▶ [EXERCISE DESCRIPTION]:
The response should consist solely of the line containing "v (fields d);" and the lines after it through the end of the listing below, repeated exactly.
※ ※ ※
(** * Blog back end: document lifecycle rules and route handlers

    A shallow embedding of the Post and Category models (their pre-save
    hooks), of the comment, post and category routers, and of the parts of
    the JavaScript runtime they call.  Documents are records, a collection is
    the list of its documents in insertion order, a request's query string is
    a finite map from parameter names to strings, and a handler is a function
    from the store and the request to a response and the next store. *)

From Stdlib Require Import ZArith Ascii String DecimalString Sorted.
From stdpp Require Import gmap strings list.

Local Open Scope string_scope.

(** ** The JavaScript primitives the sources call

    A string is a sequence of code units; the units modelled are those below
    256, which is what [ascii] holds. *)
Module JS.

Definition code (c : ascii) : Z := Z.of_N (N_of_ascii c).

Definition inRange (lo hi : Z) (c : ascii) : bool :=
  ((lo <=? code c) && (code c <=? hi))%Z.

(** [\s] of a regular expression, and the white space [trim] and
    [parseInt] skip. *)
Definition isWhiteSpace (c : ascii) : bool :=
  inRange 9 13 c || (code c =? 32)%Z || (code c =? 160)%Z.

Definition isDigit (c : ascii) : bool := inRange 48 57 c.

Definition isUpper (c : ascii) : bool :=
  inRange 65 90 c || (inRange 192 222 c && negb (code c =? 215)%Z).

Definition lowerChar (c : ascii) : ascii :=
  if isUpper c then ascii_of_N (N_of_ascii c + 32) else c.

(** [s.toLowerCase()] *)
Fixpoint toLowerCase (s : string) : string :=
  match s with
  | EmptyString => EmptyString
  | String c r => String (lowerChar c) (toLowerCase r)
  end.

(** [s.substring(0, n)] *)
Definition prefix (n : nat) (s : string) : string := String.substring 0 n s.

(** [s.slice(-k)] *)
Definition sliceLast (k : nat) (s : string) : string :=
  String.substring (String.length s - k) k s.

Fixpoint trimStart (s : string) : string :=
  match s with
  | EmptyString => EmptyString
  | String c r => if isWhiteSpace c then trimStart r else s
  end.

Fixpoint trimEnd (s : string) : string :=
  match s with
  | EmptyString => EmptyString
  | String c r =>
      match trimEnd r with
      | EmptyString => if isWhiteSpace c then EmptyString else String c EmptyString
      | r' => String c r'
      end
  end.

(** [s.trim()] *)
Definition trim (s : string) : string := trimEnd (trimStart s).

(** Truthiness of a value that is a string, [undefined] or [null]. *)
Definition truthy (v : option string) : bool :=
  match v with
  | Some (String _ _) => true
  | _ => false
  end.

(** [v || d] on such a value. *)
Definition orElse (v : option string) (d : string) : string :=
  match v with
  | Some (String c r) => String c r
  | _ => d
  end.

(** [s.replace(/<[^>]*>/g, '')]: every [<] that has a [>] somewhere after
    it is removed together with the text up to the first such [>].  The
    scanner holds in [pending] the text read since an unclosed [<]; at the
    end of the input an unclosed [<] and what follows it are kept. *)
Fixpoint stripTagsFrom (pending : option string) (s : string) : string :=
  match s, pending with
  | EmptyString, None => EmptyString
  | EmptyString, Some p => p
  | String c r, None =>
      if (code c =? 60)%Z then stripTagsFrom (Some (String c EmptyString)) r
      else String c (stripTagsFrom None r)
  | String c r, Some p =>
      if (code c =? 62)%Z then stripTagsFrom None r
      else stripTagsFrom (Some (p +:+ String c EmptyString)) r
  end.

Definition stripTags (s : string) : string := stripTagsFrom None s.

(** [s.split(/\s+/).length]: one more than the number of maximal runs of
    white space. [inRun] tells whether the previous unit was white space. *)
Fixpoint splitCountFrom (inRun : bool) (s : string) : Z :=
  match s with
  | EmptyString => 1
  | String c r =>
      if isWhiteSpace c
      then ((if inRun then 0 else 1) + splitCountFrom true r)%Z
      else splitCountFrom false r
  end.

Definition splitCount (s : string) : Z := splitCountFrom false s.

(** [Math.ceil(a / b)] on integers, [b] not zero. *)
Definition ceilDiv (a b : Z) : Z := (- ((- a) / b))%Z.

(** [n.toString()] of an integer. *)
Definition toString (n : Z) : string := NilZero.string_of_int (Z.to_int n).

Definition digitValue (radix : Z) (c : ascii) : option Z :=
  let v :=
    if isDigit c then Some (code c - 48)%Z
    else if inRange 97 122 c then Some (code c - 87)%Z
    else if inRange 65 90 c then Some (code c - 55)%Z
    else None in
  match v with
  | Some d => if (d <? radix)%Z then Some d else None
  | None => None
  end.

(** The value of the longest prefix of digits, [acc] the value read so
    far ([None]: no digit yet). *)
Fixpoint readDigits (radix : Z) (acc : option Z) (s : string) : option Z :=
  match s with
  | EmptyString => acc
  | String c r =>
      match digitValue radix c with
      | Some d => readDigits radix (Some (radix * default 0%Z acc + d)%Z) r
      | None => acc
      end
  end.

Definition readSign (s : string) : Z * string :=
  match s with
  | String "-" r => ((-1)%Z, r)
  | String "+" r => (1%Z, r)
  | _ => (1%Z, s)
  end.

(** [Number.MAX_SAFE_INTEGER]: up to it the integers are numbers of the
    language and its arithmetic on them is exact. *)
Definition maxSafeInteger : Z := 2 ^ 53 - 1.

(** [parseInt(v)] of a string or [undefined]; [None] is [NaN].  The result
    is the integer the digits spell; the number of the language is the
    double nearest to it, which is that integer up to [maxSafeInteger]. *)
Definition parseInt (v : option string) : option Z :=
  match v with
  | None => None
  | Some s =>
      let '(sign, r) := readSign (trimStart s) in
      let '(radix, digits) :=
        match r with
        | String "0" (String "x" d) | String "0" (String "X" d) => (16%Z, d)
        | _ => (10%Z, r)
        end in
      (fun n => (sign * n)%Z) <$> readDigits radix None digits
  end.

(** [parseInt(v) || d]: [NaN] and [0] are falsy. *)
Definition parseIntOr (v : option string) (d : Z) : Z :=
  match parseInt v with
  | Some n => if (n =? 0)%Z then d else n
  | None => d
  end.

(** [s.split(sep)] for a separator of one unit. *)
Fixpoint split (sep : ascii) (s : string) : list string :=
  match s with
  | EmptyString => [EmptyString]
  | String c r =>
      if bool_decide (c = sep) then EmptyString :: split sep r
      else
        match split sep r with
        | x :: xs => String c x :: xs
        | [] => [String c EmptyString]
        end
  end.

Fixpoint allDigits (s : string) : bool :=
  match s with
  | EmptyString => true
  | String c r => isDigit c && allDigits r
  end.

End JS.

(** ** Shared types *)

(** An ObjectId in its 24 digit hexadecimal form; the empty string stands for
    a reference that is not set. *)
Definition ObjectId := string.

(** A date as milliseconds since the epoch. *)
Definition Date := Z.

(** The readings of the clock during one save: [Date.now()] in the slug
    block, [new Date()] in the publish block, and the time the timestamps
    option writes. *)
Record Clock := { atSlug : Z; atPublish : Date; atStamp : Date }.

(** A Mongoose document: the field values, whether it was never saved, and
    the paths assigned since it was loaded. *)
Record Document (T : Type) := Doc {
  fields : T;
  isNew : bool;
  modifiedPaths : gset string
}.
Arguments Doc {T} _ _ _.
Arguments fields {T} _.
Arguments isNew {T} _.
Arguments modifiedPaths {T} _.

(** [this.isModified(path)] *)
Definition isModified {T} (path : string) (d : Document T) : bool :=
  bool_decide (path ∈ modifiedPaths d).

(** [this.path = v] after the schema's setters: the value is stored, and the
    path is marked modified when the document is new or the value differs
    from the one it replaces. *)
Definition assign {T A} `{EqDecision A} (path : string) (get : T -> A)
    (set : A -> T -> T) (v : A) (d : Document T) : Document T :=
  {| fields := set v (fields d);
     isNew := isNew d;
     modifiedPaths :=
       if isNew d || negb (bool_decide (get (fields d) = v))
       then {[path]} ∪ modifiedPaths d
       else modifiedPaths d |}.

(** ** The Post model *)
Module Post.

Inductive Status := draft | published | archived.
Inductive ContentType := markdown | html | richtext.

Record FeaturedImage := { url : option string; alt : string; caption : string }.

Record Seo := {
  metaTitle : option string;
  metaDescription : option string;
  metaKeywords : list string;
  ogImage : option string;
  canonicalUrl : option string
}.

Record ExternalLink := {
  linkTitle : string;
  linkUrl : string;
  linkDescription : option string;
  isDefault : bool;
  openInNewTab : bool;
  order : Z
}.

Record AffiliateLink := { text : string; affiliateUrl : string; position : string }.

Record Analytics := { impressions : Z; clicks : Z; shares : Z; avgTimeOnPage : Z }.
※ ※ ※
▶ [RESULT BELOW]:
  {| fields := set v (fields d);
     isNew := isNew d;
     modifiedPaths :=
       if isNew d || negb (bool_decide (get (fields d) = v))
       then {[path]} ∪ modifiedPaths d
       else modifiedPaths d |}.

(** ** The Post model *)
Module Post.

Inductive Status := draft | published | archived.
Inductive ContentType := markdown | html | richtext.

Record FeaturedImage := { url : option string; alt : string; caption : string }.

Record Seo := {
  metaTitle : option string;
  metaDescription : option string;
  metaKeywords : list string;
  ogImage : option string;
  canonicalUrl : option string
}.

Record ExternalLink := {
  linkTitle : string;
  linkUrl : string;
  linkDescription : option string;
  isDefault : bool;
  openInNewTab : bool;
  order : Z
}.

Record AffiliateLink := { text : string; affiliateUrl : string; position : string }.

Record Analytics := { impressions : Z; clicks : Z; shares : Z; avgTimeOnPage : Z }.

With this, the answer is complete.